Look through the entries below and extract exactly the lines from the one containing "(** ** Constants *)" through the one containing "(** The comparisons", ends included.

*** DATA TO EXAMINE Section Begins ***

(** * hosts-server: the hosts detector ([pkg/hosts/hosts_detector.go])

    A shallow embedding of the resolution pipeline of the detector
    (latency probe with its process-wide cache, DNS source, candidate
    aggregation, best-address selection, orchestration and rendering),
    followed by the properties established about it.

    Conventions of the embedding.
    - A Go [string] is a [string] (a sequence of bytes); Go compares strings
      bytewise, as [String.compare] does.
    - A [float64] latency in milliseconds is a rational of [Q].  The detector
      only builds latencies as [float64(n)/1e6] or [float64(n)] for an integer
      [n] and only compares them, so no NaN arises and the order of the
      rationals is the order of the floats.
    - Everything the detector obtains from outside the process (DNS answers,
      the scraped page, echo replies, the domain file) is a field of a
      [World]; calls of the Go standard library whose result is not fixed by
      their contract are parameters as well.
    - Output on stdout and the log ([fmt.Printf], [log.Printf]) is left out. *)

From Stdlib Require Import QArith Sorted Permutation.
From stdpp Require Import gmap strings list list_monad fin_maps sorting.

(** ** Constants *)

Definition PingTimeoutSec : Z := 1.
Definition PingCount : Z := 3.
Definition MaxConcurrent : nat := 10.

Definition DiscardList : list string := ["1.0.1.1"; "1.2.1.1"; "127.0.0.1"].

Definition DNSServers : list string :=
  ["1.1.1.1:53"; "8.8.8.8:53"; "101.101.101.101:53"; "101.102.103.104:53"].

(** [float64(PingTimeoutSec * 1000)], the latency recorded for an address
    that could not be measured. *)
Definition timeoutLatency : Q := inject_Z (PingTimeoutSec * 1000).

(** The comparisons [<] and [>=] of [float64]. *)
Definition Qltb (x y : Q) : bool := negb (Qle_bool y x).
Definition Qgeb (x y : Q) : bool := Qle_bool y x.

(** ** [HostResult] *)

Record HostResult := mkHostResult {
  Domain : string;
  IP : string;
  Ping : Q;
  Error : string
}.

(** ** The sorts of the Go standard library

    [sort.Slice(x, less)] reorders [x] in place so that it is sorted
    according to [less]; its documentation does not promise stability.  The
    functions of the detector that call it take the sort as a parameter of
    type [SliceSorter].  [GoSort.Slice] below is the algorithm of the
    standard library since Go 1.19 (pattern-defeating quicksort,
    [pdqsort_func] in [sort/zsortfunc.go]), written over a list with the
    slice's [Less] and [Swap]; it is the instance used for executions. *)

Definition SliceSorter : Type := forall A : Type, (A -> A -> bool) -> list A -> list A.

Module GoSort.
Section WithLess.
Context {A : Type} (less : A -> A -> bool).

(** [data.Less(i, j)] and [data.Swap(i, j)] of [lessSwap].  The algorithm
    only uses indices of the slice; outside of it, where Go panics, [Less]
    is [false] and [Swap] does nothing. *)
Definition Less (data : list A) (i j : nat) : bool :=
  match data !! i, data !! j with
  | Some x, Some y => less x y
  | _, _ => false
  end.

Definition Swap (data : list A) (i j : nat) : list A :=
  match data !! i, data !! j with
  | Some x, Some y => <[i := y]> (<[j := x]> data)
  | _, _ => data
  end.

(** [for j := i; j > a && data.Less(j, j-1); j-- { data.Swap(j, j-1) }] *)
Fixpoint insertionShift (a j : nat) (data : list A) : list A :=
  match j with
  | O => data
  | S j' =>
      if (a <? j)%nat && Less data j j'
      then insertionShift a j' (Swap data j j')
      else data
  end.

*** DATA TO EXAMINE Section Ends ***

■ OUTPUT FOR THIS EXERCISE
(** ** Constants *)

Definition PingTimeoutSec : Z := 1.
Definition PingCount : Z := 3.
Definition MaxConcurrent : nat := 10.

Definition DiscardList : list string := ["1.0.1.1"; "1.2.1.1"; "127.0.0.1"].

Definition DNSServers : list string :=
  ["1.1.1.1:53"; "8.8.8.8:53"; "101.101.101.101:53"; "101.102.103.104:53"].

(** [float64(PingTimeoutSec * 1000)], the latency recorded for an address
    that could not be measured. *)
Definition timeoutLatency : Q := inject_Z (PingTimeoutSec * 1000).

(** The comparisons [<] and [>=] of [float64]. *)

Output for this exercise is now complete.